Lemma linked_step pc pcs a chains inserted n w :
  linked (pc :: pcs) a chains inserted → pc ≠ AtBuilt → n = zlength all_ids → n + 6 + 2 * zlength pcs ≤ w →
  ∃ chains' inserted', linked ((link_step pc a).1 :: pcs) (link_step pc a).2 chains' inserted' ∧
    measure n w chains' ((link_step pc a).1 :: pcs) (link_step pc a).2 < measure n w chains (pc :: pcs) a.
Proof.
  intros Hl Hne -> Hw. pose proof (li_pcs _ _ _ _ Hl) as [Hpc _]%Forall_cons.
  pose proof (λ b, chain_length _ _ _ _ b Hl) as Hlen. pose proof (λ b, chain_pos _ _ _ _ b Hl) as Hp0.
  destruct pc as [|p row|p row head|p row head|p row|p row link|p row|]; [| | | | | | |done].
  - exists chains, inserted. split; [by apply linked_claim|]. pose proof (li_next _ _ _ _ Hl).
    cbn [link_step]. unfold measure. destruct (Z.leb_spec (zlength pub) (ln_next a)); cbn [fst snd ln_next ln_head];
      rewrite !pcs_cost_cons; cbn [pc_cost].
    + rewrite !todo_cons. unfold todo. cbn [ln_next todo_pc app]. rewrite !drop_ge by lia. lia.
    + assert (length (todo (AtRow (zget 0 pub (ln_next a)) 0 :: pcs) (mkLinks (ln_link a) (ln_head a) (ln_next a + 1) (ln_duplicates a))) =
        length (todo (AtClaim :: pcs) a)) as ->; [|lia].
      pose proof (linked_claim _ _ _ _ Hl) as Hl'. cbn [link_step] in Hl'. rewrite (proj2 (Z.leb_gt _ _)) in Hl' by done.
      pose proof (all_ids_length _ _ _ _ Hl). pose proof (all_ids_length _ _ _ _ Hl'). cbn [fst snd] in *. lia.
  - exists chains, inserted. destruct Hpc as [Hr Hp]. cbn [link_step fst snd]. destruct (Z.leb_spec (size p) row).
    + split; [apply (linked_local (AtRow p row)); try done; cbn [todo_pc]; by rewrite rows_from_none|].
      apply measure_local; try done. cbn. by rewrite rows_from_none.
    + split; [apply (linked_local (AtRow p row)); try done; cbn; split; [lia|done]|]. apply measure_local; try done. cbn. by rewrite Z.eqb_refl.
  - exists chains, inserted. split; [by apply linked_link|]. apply measure_local; try done. cbn. destruct (_ =? _); lia.
  - cbn [link_step]. destruct (Z.eqb_spec (ln_head a (bucket_of p row)) head) as [E|E]; cbn [fst snd].
    + eexists _, _. split; [by eapply linked_swap|]. by eapply swap_measure.
    + exists chains, inserted. destruct Hpc as [Hr _]. split; [by apply (linked_local (AtSwap p row head))|].
      apply measure_local; try done. cbn. rewrite Z.eqb_refl, (proj2 (Z.eqb_neq _ _)) by done. lia.
  - exists chains, inserted. destruct Hpc as [[Hr Hp] Hin]. cbn [link_step fst snd]. destruct (ln_duplicates a) eqn:Ed.
    + split; [|by apply measure_local; try done; cbn; lia].
      apply (linked_local (AtCheck p row)); try done; [cbn; split; [lia|done]|congruence].
    + apply list_elem_of_split in Hin as (before & after & E). pose proof (li_link _ _ _ _ Hl _ _ _ _ E) as Elink.
      split; [apply (linked_local (AtCheck p row)); try done; split; [done|]; by exists before, [], after|].
      apply measure_local; try done. cbn [pc_cost]. rewrite Elink. rewrite E.
      rewrite (cons_middle _ before), app_assoc, from_link_app; specialize (Hlen (bucket_of p row)); rewrite E in Hlen;
        [rewrite length_app in Hlen; cbn in Hlen; lia|..]; rewrite <- app_assoc; cbn; rewrite <- E; [apply Hl|apply Hp0].
  - exists chains, inserted. destruct Hpc as [[Hr Hp] (before & skipped & rest & E & -> & Hsk)]. cbn [link_step fst snd].
    assert (Hcost : from_link (chains (bucket_of p row)) (chain_head rest) = rest).
    { rewrite E, app_comm_cons, app_assoc. apply from_link_app; rewrite <- app_assoc; cbn; rewrite <- E; [apply Hl|apply Hp0]. }
    destruct rest as [|y rest]; cbn [chain_head].
    + rewrite Z.eqb_refl. split; [|by apply measure_local; try done; cbn; lia].
      apply (linked_local (AtWalk p row 0)); try done; [cbn; split; [lia|done]|].
      intros _ b before' x after z Eb Hz Hcls Hx. cbn in Hx. subst x. exfalso. rewrite app_nil_r in E.
      assert (Hb : b = bucket_of p row).
      { assert (Hxb : row_id p row ∈ chains b) by (rewrite Eb; set_solver). by apply (li_chain _ _ _ _ Hl) in Hxb as [_ <-]. }
      rewrite Hb in Eb. rewrite (chain_split _ _ _ _ _ _ _ _ _ _ Hl Eb E) in Hz. rewrite Forall_forall in Hsk. by eapply Hsk.
    + assert (Hy : 0 ≤ y).
      { specialize (Hp0 (bucket_of p row)). rewrite Forall_forall in Hp0. apply Hp0. rewrite E. set_solver. }
      rewrite (proj2 (Z.eqb_neq _ _)), Z.add_simpl_r by lia. case_bool_decide as Ecls.
      * split; [|apply measure_local; try done; cbn [pc_cost]; cbn [chain_head] in Hcost; rewrite Hcost; cbn; lia].
        apply (linked_local (AtWalk p row (y + 1))); try done. split; [done|]. exists before, (skipped ++ y :: rest), y.
        split; [done|]. split; [set_solver|done].
      * assert (E' : chains (bucket_of p row) = (before ++ row_id p row :: skipped) ++ y :: rest) by by rewrite E, <- app_assoc.
        rewrite (li_link _ _ _ _ Hl _ _ _ _ E').
        split; [apply (linked_local (AtWalk p row (y + 1))); try done; split; [done|]; exists before, (skipped ++ [y]), rest|].
        { split; [by rewrite <- app_assoc|]. split; [done|]. apply Forall_app. split; [done|]. by apply Forall_singleton. }
        apply measure_local; try done. cbn [pc_cost]. cbn [chain_head] in Hcost. rewrite Hcost.
        rewrite E', (cons_middle y), app_assoc, from_link_app; [cbn; lia|..];
          rewrite <- app_assoc; cbn [app]; rewrite <- E'; [apply Hl|apply Hp0].
  - exists chains, inserted. split; [by apply linked_flag|]. apply measure_local; done.
Qed.
(** ** The beginning and the end *)

Lemma linked_init n link :
  linked (replicate n AtClaim) (mkLinks link (λ _, 0) 0 false) (λ _, []) [].
Proof.
  split; try done; cbn [ln_head ln_link ln_next ln_duplicates].
  - by intros b [|].
  - intros b x. set_solver.
  - constructor.
  - rewrite app_nil_r. unfold todo. cbn [ln_next]. change (Z.to_nat 0) with 0%nat. rewrite drop_0.
    assert (replicate n AtClaim ≫= todo_pc = []) as ->; [|by rewrite app_nil_r]. by induction n.
  - by apply Forall_replicate.
  - unfold built_count. lia.
  - by intros _ b [|].
Qed.

Lemma init_cost chains head n np : pcs_cost head chains n (replicate np AtClaim) = Z.of_nat np.
Proof. induction np as [|np IH]; [done|]. cbn [replicate]. rewrite pcs_cost_cons, IH. cbn. lia. Qed.

(** When all are done, every row is in the chain of its bucket, and the flag
    tells whether two rows have a class in common. *)
Lemma linked_final pcs a chains inserted :
  linked pcs a chains inserted → pcs ≠ [] → Forall (λ pc, pc = AtBuilt) pcs →
  (∀ b, NoDup (chains b) ∧ ∀ x, x ∈ chains b ↔ x ∈ all_ids ∧ bucket (cls x) = b) ∧
  (ln_duplicates a = false ↔ NoDup (cls <$> all_ids)).
Proof.
  intros [Hh Hl Hc Hn Hi Hpc _ Hs Hd] Hne Hb.
  assert (Hnext : zlength pub ≤ ln_next a).
  { destruct pcs as [|pc pcs]; [done|]. apply Forall_cons in Hpc as [Hpc _], Hb as [-> _]. done. }
  assert (Htodo : todo pcs a = []).
  { unfold todo. rewrite drop_ge by lia. cbn. clear -Hb. induction Hb as [|pc pcs -> _ IH]; [done|]. done. }
  rewrite Htodo in Hi. cbn [app] in Hi. assert (Hnd : NoDup inserted) by by rewrite Hi.
  split.
  - intros b. split; [done|]. intros x. by rewrite Hc, Hi.
  - rewrite <- Hi. split.
    + intros Hdup. apply NoDup_fmap_2_strong; [|done]. intros x y Hx Hy Exy.
      destruct (decide (x = y)) as [|Hxy]; [done|]. exfalso.
      assert (Hno : ∀ before u after v, chains (bucket (cls x)) = before ++ u :: after → v ∈ after → cls v = cls u → False).
      { intros before u after v E Hv Hcls. specialize (Hd Hdup _ _ _ _ _ E Hv Hcls). clear -Hd Hb.
        induction Hb as [|pc pcs -> _ IH]; [by apply Exists_nil in Hd|]. apply Exists_cons in Hd as [[]|Hd]. auto. }
      assert (Hxc : x ∈ chains (bucket (cls x))) by by apply Hc.
      assert (Hyc : y ∈ chains (bucket (cls x))) by (apply Hc; split; [done|by rewrite Exy]).
      apply list_elem_of_split in Hxc as (before & after & E). rewrite E in Hyc.
      apply elem_of_app in Hyc as [Hyc|[->|Hyc]%elem_of_cons]; [|done|by eapply Hno].
      apply list_elem_of_split in Hyc as (b1 & b2 & ->). rewrite <- app_assoc in E. cbn in E.
      eapply (Hno b1 y); [exact E| |done]. set_solver.
    + intros Hcls. destruct (ln_duplicates a); [|done]. destruct (Hs eq_refl) as (x & y & Hx & Hy & Hxy & Exy).
      exfalso. apply Hxy. apply list_elem_of_lookup in Hx as [i Hx], Hy as [j Hy].
      assert (i = j) as ->; [|congruence]. eapply (NoDup_lookup (cls <$> inserted)); [done|..];
        rewrite list_lookup_fmap; [by rewrite Hx|by rewrite Hy, Exy].
Qed.
End links.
──────
◆ PROBLEM DESCRIPTION ◆
From the records above, copy only the lines starting with the line that holds "apply measure_local; try done. cbn. by rewrite rows_from_none." and going on through the line that holds "- exists chains, inserted. destruct Hpc as [[Hr Hp] (before", exactly as written.

◆ WRITTEN SOLUTION ◆
      apply measure_local; try done. cbn. by rewrite rows_from_none.
    + split; [apply (linked_local (AtRow p row)); try done; cbn; split; [lia|done]|]. apply measure_local; try done. cbn. by rewrite Z.eqb_refl.
  - exists chains, inserted. split; [by apply linked_link|]. apply measure_local; try done. cbn. destruct (_ =? _); lia.
  - cbn [link_step]. destruct (Z.eqb_spec (ln_head a (bucket_of p row)) head) as [E|E]; cbn [fst snd].
    + eexists _, _. split; [by eapply linked_swap|]. by eapply swap_measure.
    + exists chains, inserted. destruct Hpc as [Hr _]. split; [by apply (linked_local (AtSwap p row head))|].
      apply measure_local; try done. cbn. rewrite Z.eqb_refl, (proj2 (Z.eqb_neq _ _)) by done. lia.
  - exists chains, inserted. destruct Hpc as [[Hr Hp] Hin]. cbn [link_step fst snd]. destruct (ln_duplicates a) eqn:Ed.
    + split; [|by apply measure_local; try done; cbn; lia].
      apply (linked_local (AtCheck p row)); try done; [cbn; split; [lia|done]|congruence].
    + apply list_elem_of_split in Hin as (before & after & E). pose proof (li_link _ _ _ _ Hl _ _ _ _ E) as Elink.
      split; [apply (linked_local (AtCheck p row)); try done; split; [done|]; by exists before, [], after|].
      apply measure_local; try done. cbn [pc_cost]. rewrite Elink. rewrite E.
      rewrite (cons_middle _ before), app_assoc, from_link_app; specialize (Hlen (bucket_of p row)); rewrite E in Hlen;
        [rewrite length_app in Hlen; cbn in Hlen; lia|..]; rewrite <- app_assoc; cbn; rewrite <- E; [apply Hl|apply Hp0].
  - exists chains, inserted. destruct Hpc as [[Hr Hp] (before & skipped & rest & E & -> & Hsk)]. cbn [link_step fst snd].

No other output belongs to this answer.